In answer to the original question posed, not at all! I'm in agreement with many who have posted here, it's too much to expect of guests, whatever their circumstances to have to fork out for the whole palaver associated with some people's weddings, sometimes involving trips overseas and hotel stays. Many a thread over on MN, some pertaining to a whole load of nonsense such as the over inflated hen dos, I'm not talking about a meal out with friends but a week abroad, often un affordable or impacting on annual leave/work/child commitments when did nuptials get this unrealistic and lose sight of the essence of what really matters, making a commitment to the person you love and building a life together, this can be done very simply and cheaply.

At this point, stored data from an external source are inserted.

(** * Liveness / anti-spoofing evaluator of [static/js/liveness.js]

    A shallow embedding of the [LivenessDetector] class and a verification of
    its per-frame state machine.

    Conventions of the embedding.
    - A JavaScript Number that holds a measurement (a landmark coordinate, a
      ratio, a score) is an IEEE-754 binary64 value: Rocq's primitive [float],
      whose operations are the ones the JavaScript engine performs.
    - A JavaScript Number that only counts ([blinkCount], the consecutive-frame
      counters) is a [nat]: [x++] is exact on doubles far beyond any number of
      frames a session can see.  [Date.now()] is an integer of milliseconds.
    - [Math.pow(d, 2)] is taken to be the correctly rounded square [d * d].
    - The methods that write to [this] are computations of a small state and
      exception monad over the record of the instance fields.  An exception
      carries the state at the point where it was raised, so that partial
      writes, if a method made any before throwing, would be visible.  The
      methods that only read are functions of that record.
    - One call of the asynchronous [detectLiveness] runs to its end before the
      next starts (the host awaits it on a timer); what the call obtains from
      outside the instance (the detector's answer, [Math.random()],
      [Date.now()]) is given with the frame.
    - The global [faceapi] exists only once [initialize()] has loaded the
      library; until then, reading it is a ReferenceError.  What reading it
      gives during a call is given with the frame. *)

From Stdlib Require Import Floats ZArith List Bool Arith Lia.
Import ListNotations.

#[local] Set Warnings "-inexact-float".

(** ** JavaScript numbers *)

Module Js.

Open Scope float_scope.

(** [Math.pow(x, 2)] *)
Definition pow2 (x : float) : float := x * x.

(** A counter read as a Number. *)
Definition of_nat (n : nat) : float :=
  PrimFloat.of_uint63 (Uint63.of_Z (Z.of_nat n)).

(** [Math.max(x, y)]: NaN if either is NaN, and [+0] above [-0]. *)
Definition max (x y : float) : float :=
  if is_nan x || is_nan y then nan
  else if x <? y then y
  else if y <? x then x
  else match classify x with NZero => y | _ => x end.

(** [Math.min(x, y)]: NaN if either is NaN, and [-0] below [+0]. *)
Definition min (x y : float) : float :=
  if is_nan x || is_nan y then nan
  else if x <? y then x
  else if y <? x then y
  else match classify x with PZero => y | _ => x end.

(** [x >= y] and [x > y] on Numbers (false as soon as one side is NaN). *)
Definition geb (x y : float) : bool := y <=? x.
Definition gtb (x y : float) : bool := y <? x.

End Js.

(** ** Data model *)

(** A 2-D landmark point ([{x, y}] of face-api). *)
Module Point.
Record t := mk { x : float; y : float }.
End Point.

(** What the code reads of a [FaceLandmarks68] object: four contours. *)
Record FaceLandmarks := mkFaceLandmarks {
  getLeftEye : list Point.t;
  getRightEye : list Point.t;
  getMouth : list Point.t;
  getNose : list Point.t }.

(** One element of the array that [detectAllFaces(...)] resolves to.  The
    expression probabilities it also carries are never read. *)
Record Detection := mkDetection { landmarks : FaceLandmarks }.

(** The values [livenessStatus] and the [status] field take. *)
Inductive Status :=
| pending | no_face | multiple_faces | active
| photo_detected | screen_detected | need_blinks | need_movement
| suspicious | inactive | error.

(** An entry of [frameHistory]: [{x, y, timestamp}]. *)
Module Sample.
Record t := mk { x : float; y : float; timestamp : Z }.
End Sample.

(** The mutable instance fields of [LivenessDetector]. *)
Record LivenessDetector := mkLivenessDetector {
  faceLandmarks : option FaceLandmarks;
  eyeAspectRatio : float;
  blinkCount : nat;
  headMovement : float * float * float;
  livenessStatus : Status;
  eyeClosedFrames : nat;
  eyeOpenFrames : nat;
  blinkDetected : bool;
  headMovementDetected : bool;
  mouthOpenFrames : nat;
  mouthClosedFrames : nat;
  mouthOpenDetected : bool;
  antiSpoofingScore : float;
  livenessScore : float;
  isLivenessActive : bool;
  frameHistory : list Sample.t;
  photoSpoofingDetected : bool;
  screenSpoofingDetected : bool;
  realPersonScore : float }.

(** The constants the constructor stores next to the fields; no method ever
    assigns them. *)
Definition maxHistorySize : nat := 10.
Definition EYE_AR_THRESHOLD : float := 0.25%float.
Definition EYE_AR_CONSEC_FRAMES : nat := 3.
Definition MOUTH_AR_THRESHOLD : float := 0.35%float.
Definition MOUTH_AR_CONSEC_FRAMES : nat := 5.
Definition MIN_BLINKS_REQUIRED : nat := 2.
Definition MIN_LIVENESS_SCORE : float := 80%float.
Definition ANTI_SPOOFING_THRESHOLD : float := 70%float.
Definition HEAD_MOVEMENT_THRESHOLD : float := 5%float.
Definition PHOTO_SPOOFING_THRESHOLD : float := 0.1%float.

(** [new LivenessDetector()] *)
Definition constructor : LivenessDetector :=
  {| faceLandmarks := None;
     eyeAspectRatio := 0%float;
     blinkCount := 0;
     headMovement := (0%float, 0%float, 0%float);
     livenessStatus := pending;
     eyeClosedFrames := 0;
     eyeOpenFrames := 0;
     blinkDetected := false;
     headMovementDetected := false;
     mouthOpenFrames := 0;
     mouthClosedFrames := 0;
     mouthOpenDetected := false;
     antiSpoofingScore := 0%float;
     livenessScore := 0%float;
     isLivenessActive := false;
     frameHistory := [];
     photoSpoofingDetected := false;
     screenSpoofingDetected := false;
     realPersonScore := 0%float |}.

(** The object literal a call of [detectLiveness] resolves to.  The four last
    fields are absent from the literals of the [pending] and [error] results. *)
Module LivenessData.
Record t := mk {
  status : Status;
  eyeBlinkCount : nat;
  mouthMovements : nat;
  headMovementDetected : bool;
  antiSpoofingScore : float;
  livenessScore : float;
  isActive : bool;
  blinkDetected : option bool;
  mouthOpenDetected : option bool;
  spoofingDetected : bool;
  realPersonScore : float;
  photoSpoofingDetected : option bool;
  screenSpoofingDetected : option bool }.
End LivenessData.

(** ** Field assignments [this.f = v] *)

Section Assign.
Variable s : LivenessDetector.

Definition set_faceLandmarks v :=
  mkLivenessDetector v (eyeAspectRatio s) (blinkCount s) (headMovement s)
    (livenessStatus s) (eyeClosedFrames s) (eyeOpenFrames s) (blinkDetected s)
    (headMovementDetected s) (mouthOpenFrames s) (mouthClosedFrames s)
    (mouthOpenDetected s) (antiSpoofingScore s) (livenessScore s)
    (isLivenessActive s) (frameHistory s) (photoSpoofingDetected s)
    (screenSpoofingDetected s) (realPersonScore s).
Definition set_eyeAspectRatio v :=
  mkLivenessDetector (faceLandmarks s) v (blinkCount s) (headMovement s)
    (livenessStatus s) (eyeClosedFrames s) (eyeOpenFrames s) (blinkDetected s)
    (headMovementDetected s) (mouthOpenFrames s) (mouthClosedFrames s)
    (mouthOpenDetected s) (antiSpoofingScore s) (livenessScore s)
    (isLivenessActive s) (frameHistory s) (photoSpoofingDetected s)
    (screenSpoofingDetected s) (realPersonScore s).
Definition set_blinkCount v :=
  mkLivenessDetector (faceLandmarks s) (eyeAspectRatio s) v (headMovement s)
    (livenessStatus s) (eyeClosedFrames s) (eyeOpenFrames s) (blinkDetected s)
    (headMovementDetected s) (mouthOpenFrames s) (mouthClosedFrames s)
    (mouthOpenDetected s) (antiSpoofingScore s) (livenessScore s)
    (isLivenessActive s) (frameHistory s) (photoSpoofingDetected s)
    (screenSpoofingDetected s) (realPersonScore s).
Definition set_livenessStatus v :=
  mkLivenessDetector (faceLandmarks s) (eyeAspectRatio s) (blinkCount s)
    (headMovement s) v (eyeClosedFrames s) (eyeOpenFrames s) (blinkDetected s)
    (headMovementDetected s) (mouthOpenFrames s) (mouthClosedFrames s)
    (mouthOpenDetected s) (antiSpoofingScore s) (livenessScore s)
    (isLivenessActive s) (frameHistory s) (photoSpoofingDetected s)
    (screenSpoofingDetected s) (realPersonScore s).
Definition set_eyeFrames closed open :=
  mkLivenessDetector (faceLandmarks s) (eyeAspectRatio s) (blinkCount s)
    (headMovement s) (livenessStatus s) closed open (blinkDetected s)
    (headMovementDetected s) (mouthOpenFrames s) (mouthClosedFrames s)
    (mouthOpenDetected s) (antiSpoofingScore s) (livenessScore s)
    (isLivenessActive s) (frameHistory s) (photoSpoofingDetected s)
    (screenSpoofingDetected s) (realPersonScore s).
Definition set_blinkDetected v :=
  mkLivenessDetector (faceLandmarks s) (eyeAspectRatio s) (blinkCount s)
    (headMovement s) (livenessStatus s) (eyeClosedFrames s) (eyeOpenFrames s) v
    (headMovementDetected s) (mouthOpenFrames s) (mouthClosedFrames s)
    (mouthOpenDetected s) (antiSpoofingScore s) (livenessScore s)
    (isLivenessActive s) (frameHistory s) (photoSpoofingDetected s)
    (screenSpoofingDetected s) (realPersonScore s).
Definition set_headMovementDetected v :=
  mkLivenessDetector (faceLandmarks s) (eyeAspectRatio s) (blinkCount s)
    (headMovement s) (livenessStatus s) (eyeClosedFrames s) (eyeOpenFrames s)
    (blinkDetected s) v (mouthOpenFrames s) (mouthClosedFrames s)
    (mouthOpenDetected s) (antiSpoofingScore s) (livenessScore s)
    (isLivenessActive s) (frameHistory s) (photoSpoofingDetected s)
    (screenSpoofingDetected s) (realPersonScore s).
Definition set_mouthFrames open closed :=
  mkLivenessDetector (faceLandmarks s) (eyeAspectRatio s) (blinkCount s)
    (headMovement s) (livenessStatus s) (eyeClosedFrames s) (eyeOpenFrames s)
    (blinkDetected s) (headMovementDetected s) open closed
    (mouthOpenDetected s) (antiSpoofingScore s) (livenessScore s)
    (isLivenessActive s) (frameHistory s) (photoSpoofingDetected s)
    (screenSpoofingDetected s) (realPersonScore s).
Definition set_mouthOpenDetected v :=
  mkLivenessDetector (faceLandmarks s) (eyeAspectRatio s) (blinkCount s)
    (headMovement s) (livenessStatus s) (eyeClosedFrames s) (eyeOpenFrames s)
    (blinkDetected s) (headMovementDetected s) (mouthOpenFrames s)
    (mouthClosedFrames s) v (antiSpoofingScore s) (livenessScore s)
    (isLivenessActive s) (frameHistory s) (photoSpoofingDetected s)
    (screenSpoofingDetected s) (realPersonScore s).
Definition set_antiSpoofingScore v :=
  mkLivenessDetector (faceLandmarks s) (eyeAspectRatio s) (blinkCount s)
    (headMovement s) (livenessStatus s) (eyeClosedFrames s) (eyeOpenFrames s)
    (blinkDetected s) (headMovementDetected s) (mouthOpenFrames s)
    (mouthClosedFrames s) (mouthOpenDetected s) v (livenessScore s)
    (isLivenessActive s) (frameHistory s) (photoSpoofingDetected s)
    (screenSpoofingDetected s) (realPersonScore s).
Definition set_livenessScore v :=
  mkLivenessDetector (faceLandmarks s) (eyeAspectRatio s) (blinkCount s)
    (headMovement s) (livenessStatus s) (eyeClosedFrames s) (eyeOpenFrames s)
    (blinkDetected s) (headMovementDetected s) (mouthOpenFrames s)
    (mouthClosedFrames s) (mouthOpenDetected s) (antiSpoofingScore s) v
    (isLivenessActive s) (frameHistory s) (photoSpoofingDetected s)
    (screenSpoofingDetected s) (realPersonScore s).
Definition set_isLivenessActive v :=
  mkLivenessDetector (faceLandmarks s) (eyeAspectRatio s) (blinkCount s)
    (headMovement s) (livenessStatus s) (eyeClosedFrames s) (eyeOpenFrames s)
    (blinkDetected s) (headMovementDetected s) (mouthOpenFrames s)
    (mouthClosedFrames s) (mouthOpenDetected s) (antiSpoofingScore s)
    (livenessScore s) v (frameHistory s) (photoSpoofingDetected s)
    (screenSpoofingDetected s) (realPersonScore s).
Definition set_frameHistory v :=
  mkLivenessDetector (faceLandmarks s) (eyeAspectRatio s) (blinkCount s)
    (headMovement s) (livenessStatus s) (eyeClosedFrames s) (eyeOpenFrames s)
    (blinkDetected s) (headMovementDetected s) (mouthOpenFrames s)
    (mouthClosedFrames s) (mouthOpenDetected s) (antiSpoofingScore s)
    (livenessScore s) (isLivenessActive s) v (photoSpoofingDetected s)
    (screenSpoofingDetected s) (realPersonScore s).
Definition set_photoSpoofingDetected v :=
  mkLivenessDetector (faceLandmarks s) (eyeAspectRatio s) (blinkCount s)
    (headMovement s) (livenessStatus s) (eyeClosedFrames s) (eyeOpenFrames s)
    (blinkDetected s) (headMovementDetected s) (mouthOpenFrames s)
    (mouthClosedFrames s) (mouthOpenDetected s) (antiSpoofingScore s)
    (livenessScore s) (isLivenessActive s) (frameHistory s) v
    (screenSpoofingDetected s) (realPersonScore s).
Definition set_screenSpoofingDetected v :=
  mkLivenessDetector (faceLandmarks s) (eyeAspectRatio s) (blinkCount s)
    (headMovement s) (livenessStatus s) (eyeClosedFrames s) (eyeOpenFrames s)
    (blinkDetected s) (headMovementDetected s) (mouthOpenFrames s)
    (mouthClosedFrames s) (mouthOpenDetected s) (antiSpoofingScore s)
    (livenessScore s) (isLivenessActive s) (frameHistory s)
    (photoSpoofingDetected s) v (realPersonScore s).
Definition set_realPersonScore v :=
  mkLivenessDetector (faceLandmarks s) (eyeAspectRatio s) (blinkCount s)
    (headMovement s) (livenessStatus s) (eyeClosedFrames s) (eyeOpenFrames s)
    (blinkDetected s) (headMovementDetected s) (mouthOpenFrames s)
    (mouthClosedFrames s) (mouthOpenDetected s) (antiSpoofingScore s)
    (livenessScore s) (isLivenessActive s) (frameHistory s)
    (photoSpoofingDetected s) (screenSpoofingDetected s) v.
End Assign.

(** ** The monad of methods: state of [this], and exceptions *)

Inductive Completion (A : Type) :=
| Normal (a : A)
| Throw.
Arguments Normal {A} a.
Arguments Throw {A}.

Definition M (A : Type) : Type :=
  LivenessDetector -> Completion A * LivenessDetector.

Definition ret {A} (a : A) : M A := fun s => (Normal a, s).

Definition bind {A B} (m : M A) (k : A -> M B) : M B :=
  fun s => match m s with
           | (Normal a, s') => k a s'
           | (Throw, s') => (Throw, s')
           end.

Definition this : M LivenessDetector := fun s => (Normal s, s).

Good post TerriBull, especially this:

...when did nuptials get this unrealistic and lose sight of the essence of what really matters, making a commitment to the person you love and building a life together...

Baby Showers, Gender-Reveal parties - it seems nothing is sacred anymore. And I don't mean that in a religious context.

CoolCoco Thu 20-Oct-22 16:47:38

£166 per room in a luxury hotel is fair enough , presumably each couple pays for their own room and the parents of the teenagers have to fork out for them. If you dont buy a gift then its not that horrendous. Go and enjoy!

Serendipity22 Thu 20-Oct-22 16:54:29

The only thing in all this wedding fiasco is the bit 4where the couple print about not feeling obliged to buy a gift but brass will do, it really girates on my nerve ends. Yes ofcourse I understand that they may not want gifts if they have lived together and got everything they need so why not just enjoy everyone being together to celebrate their wedding.

I have in the past declined an invitation to attend because I can't be two-faced, I either shove ££££ in an envelope under duress and smile through gritted teeth or I don't attend! Its a no brainer for me.

smile

Bobbysgirl19 Thu 20-Oct-22 17:19:01

I’m glad you’ve reached a decision littleflo it sometimes clears your thoughts to run things past people.